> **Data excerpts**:
*****
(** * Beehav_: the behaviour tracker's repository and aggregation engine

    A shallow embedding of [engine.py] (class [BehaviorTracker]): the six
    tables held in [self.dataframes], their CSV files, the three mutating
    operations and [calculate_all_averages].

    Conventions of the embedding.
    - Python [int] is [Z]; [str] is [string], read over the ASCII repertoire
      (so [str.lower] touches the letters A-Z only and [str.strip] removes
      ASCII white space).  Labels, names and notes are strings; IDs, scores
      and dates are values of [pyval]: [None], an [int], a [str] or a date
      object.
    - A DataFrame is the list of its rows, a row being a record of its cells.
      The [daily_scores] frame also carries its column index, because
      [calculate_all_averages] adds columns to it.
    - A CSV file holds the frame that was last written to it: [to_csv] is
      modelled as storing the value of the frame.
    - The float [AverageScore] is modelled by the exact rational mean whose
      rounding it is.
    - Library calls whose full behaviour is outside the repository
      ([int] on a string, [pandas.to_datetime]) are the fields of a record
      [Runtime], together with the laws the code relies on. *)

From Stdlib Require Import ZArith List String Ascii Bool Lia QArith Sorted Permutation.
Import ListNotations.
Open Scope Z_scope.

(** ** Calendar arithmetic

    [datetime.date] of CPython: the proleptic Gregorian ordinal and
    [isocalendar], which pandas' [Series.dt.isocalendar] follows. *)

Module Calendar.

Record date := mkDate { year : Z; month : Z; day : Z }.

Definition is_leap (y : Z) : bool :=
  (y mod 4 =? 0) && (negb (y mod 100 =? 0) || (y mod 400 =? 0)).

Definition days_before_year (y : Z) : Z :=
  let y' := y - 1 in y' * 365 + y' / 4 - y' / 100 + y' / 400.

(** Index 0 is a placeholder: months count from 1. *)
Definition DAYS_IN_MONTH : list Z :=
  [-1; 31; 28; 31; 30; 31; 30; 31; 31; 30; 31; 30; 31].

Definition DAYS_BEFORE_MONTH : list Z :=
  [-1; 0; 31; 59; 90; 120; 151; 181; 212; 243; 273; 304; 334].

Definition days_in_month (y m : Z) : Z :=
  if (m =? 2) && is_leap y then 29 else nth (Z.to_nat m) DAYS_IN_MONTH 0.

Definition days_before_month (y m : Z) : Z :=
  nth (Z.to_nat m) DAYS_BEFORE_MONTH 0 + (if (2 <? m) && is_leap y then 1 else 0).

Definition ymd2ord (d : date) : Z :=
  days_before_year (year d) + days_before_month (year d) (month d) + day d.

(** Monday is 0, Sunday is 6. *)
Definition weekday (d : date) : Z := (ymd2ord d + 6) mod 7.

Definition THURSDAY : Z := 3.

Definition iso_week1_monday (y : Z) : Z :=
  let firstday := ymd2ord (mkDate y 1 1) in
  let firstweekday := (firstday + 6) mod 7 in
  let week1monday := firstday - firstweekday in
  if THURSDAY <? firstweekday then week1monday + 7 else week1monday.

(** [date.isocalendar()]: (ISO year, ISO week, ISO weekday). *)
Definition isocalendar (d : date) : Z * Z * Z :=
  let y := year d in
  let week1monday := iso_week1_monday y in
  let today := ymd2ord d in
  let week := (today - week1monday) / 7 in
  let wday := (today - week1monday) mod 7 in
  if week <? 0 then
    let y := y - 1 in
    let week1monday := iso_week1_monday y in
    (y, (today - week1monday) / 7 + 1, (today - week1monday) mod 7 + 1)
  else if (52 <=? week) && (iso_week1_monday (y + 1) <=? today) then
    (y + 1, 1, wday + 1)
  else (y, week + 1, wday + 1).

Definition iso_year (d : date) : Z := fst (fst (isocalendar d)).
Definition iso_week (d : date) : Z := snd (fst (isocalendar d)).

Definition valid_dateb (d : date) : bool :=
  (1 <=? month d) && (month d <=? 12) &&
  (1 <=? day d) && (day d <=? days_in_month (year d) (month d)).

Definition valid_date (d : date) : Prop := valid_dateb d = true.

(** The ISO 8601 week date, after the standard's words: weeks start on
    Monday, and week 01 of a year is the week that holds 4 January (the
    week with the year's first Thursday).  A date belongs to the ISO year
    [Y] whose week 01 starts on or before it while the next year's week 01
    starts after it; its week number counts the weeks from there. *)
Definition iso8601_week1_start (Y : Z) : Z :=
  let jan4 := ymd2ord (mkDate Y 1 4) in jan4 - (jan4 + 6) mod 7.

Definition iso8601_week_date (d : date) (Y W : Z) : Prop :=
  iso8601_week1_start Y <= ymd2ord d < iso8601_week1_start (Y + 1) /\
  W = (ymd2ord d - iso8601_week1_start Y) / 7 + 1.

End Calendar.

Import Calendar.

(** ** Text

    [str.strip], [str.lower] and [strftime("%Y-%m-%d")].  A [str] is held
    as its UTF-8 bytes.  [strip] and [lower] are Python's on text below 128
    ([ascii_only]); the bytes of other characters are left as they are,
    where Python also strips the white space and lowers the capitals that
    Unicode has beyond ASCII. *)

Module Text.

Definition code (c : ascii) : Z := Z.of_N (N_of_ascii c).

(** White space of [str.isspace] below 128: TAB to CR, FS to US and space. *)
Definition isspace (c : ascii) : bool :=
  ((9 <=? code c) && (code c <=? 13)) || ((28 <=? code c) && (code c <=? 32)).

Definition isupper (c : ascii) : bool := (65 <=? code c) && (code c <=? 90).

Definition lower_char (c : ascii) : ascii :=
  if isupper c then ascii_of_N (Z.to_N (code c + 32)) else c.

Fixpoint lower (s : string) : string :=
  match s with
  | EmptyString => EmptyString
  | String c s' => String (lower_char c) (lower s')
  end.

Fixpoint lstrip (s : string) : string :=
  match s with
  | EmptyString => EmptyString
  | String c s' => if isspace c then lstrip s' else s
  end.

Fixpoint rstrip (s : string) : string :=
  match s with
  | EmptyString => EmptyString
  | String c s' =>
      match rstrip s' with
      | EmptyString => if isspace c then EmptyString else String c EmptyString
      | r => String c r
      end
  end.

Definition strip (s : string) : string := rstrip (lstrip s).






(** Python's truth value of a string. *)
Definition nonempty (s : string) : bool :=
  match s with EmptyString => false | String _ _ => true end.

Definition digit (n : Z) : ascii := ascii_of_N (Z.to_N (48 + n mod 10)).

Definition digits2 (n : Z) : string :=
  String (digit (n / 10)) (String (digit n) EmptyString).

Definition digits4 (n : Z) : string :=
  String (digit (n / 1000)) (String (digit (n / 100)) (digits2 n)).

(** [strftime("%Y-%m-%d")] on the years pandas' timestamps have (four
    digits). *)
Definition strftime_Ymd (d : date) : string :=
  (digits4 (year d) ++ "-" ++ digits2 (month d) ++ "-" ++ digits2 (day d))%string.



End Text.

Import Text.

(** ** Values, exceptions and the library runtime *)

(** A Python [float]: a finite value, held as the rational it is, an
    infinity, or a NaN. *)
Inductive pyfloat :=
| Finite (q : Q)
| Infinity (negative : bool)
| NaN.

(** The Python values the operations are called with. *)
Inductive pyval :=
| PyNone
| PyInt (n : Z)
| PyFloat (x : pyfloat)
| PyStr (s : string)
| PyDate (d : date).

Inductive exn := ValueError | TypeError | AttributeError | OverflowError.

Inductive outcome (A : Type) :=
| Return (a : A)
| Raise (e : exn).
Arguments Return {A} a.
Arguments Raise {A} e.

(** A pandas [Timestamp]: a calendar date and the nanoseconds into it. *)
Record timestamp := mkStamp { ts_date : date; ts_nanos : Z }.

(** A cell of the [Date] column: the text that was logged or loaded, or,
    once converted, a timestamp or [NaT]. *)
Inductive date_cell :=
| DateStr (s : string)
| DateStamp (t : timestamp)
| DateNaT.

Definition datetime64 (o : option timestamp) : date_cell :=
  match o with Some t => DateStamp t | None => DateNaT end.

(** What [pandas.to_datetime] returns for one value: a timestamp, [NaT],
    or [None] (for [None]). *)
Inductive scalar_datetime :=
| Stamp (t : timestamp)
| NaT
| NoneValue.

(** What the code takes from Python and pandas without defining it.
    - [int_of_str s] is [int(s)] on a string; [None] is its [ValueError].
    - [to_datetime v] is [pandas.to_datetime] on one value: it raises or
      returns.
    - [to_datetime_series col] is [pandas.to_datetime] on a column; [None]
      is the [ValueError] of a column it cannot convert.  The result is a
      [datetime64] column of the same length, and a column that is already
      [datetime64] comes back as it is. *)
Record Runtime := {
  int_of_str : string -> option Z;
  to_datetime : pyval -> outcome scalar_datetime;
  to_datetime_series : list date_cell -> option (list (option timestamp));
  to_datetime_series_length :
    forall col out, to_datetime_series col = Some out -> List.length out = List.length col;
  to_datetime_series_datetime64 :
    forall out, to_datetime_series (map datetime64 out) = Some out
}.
*****
> **Activity**:
Write out exactly the lines from the line holding "int_of_str : string -> option Z;" through the last line of the data, and nothing besides those lines.

> **Answer for the task**:
  int_of_str : string -> option Z;
  to_datetime : pyval -> outcome scalar_datetime;
  to_datetime_series : list date_cell -> option (list (option timestamp));
  to_datetime_series_length :
    forall col out, to_datetime_series col = Some out -> List.length out = List.length col;
  to_datetime_series_datetime64 :
    forall out, to_datetime_series (map datetime64 out) = Some out
}.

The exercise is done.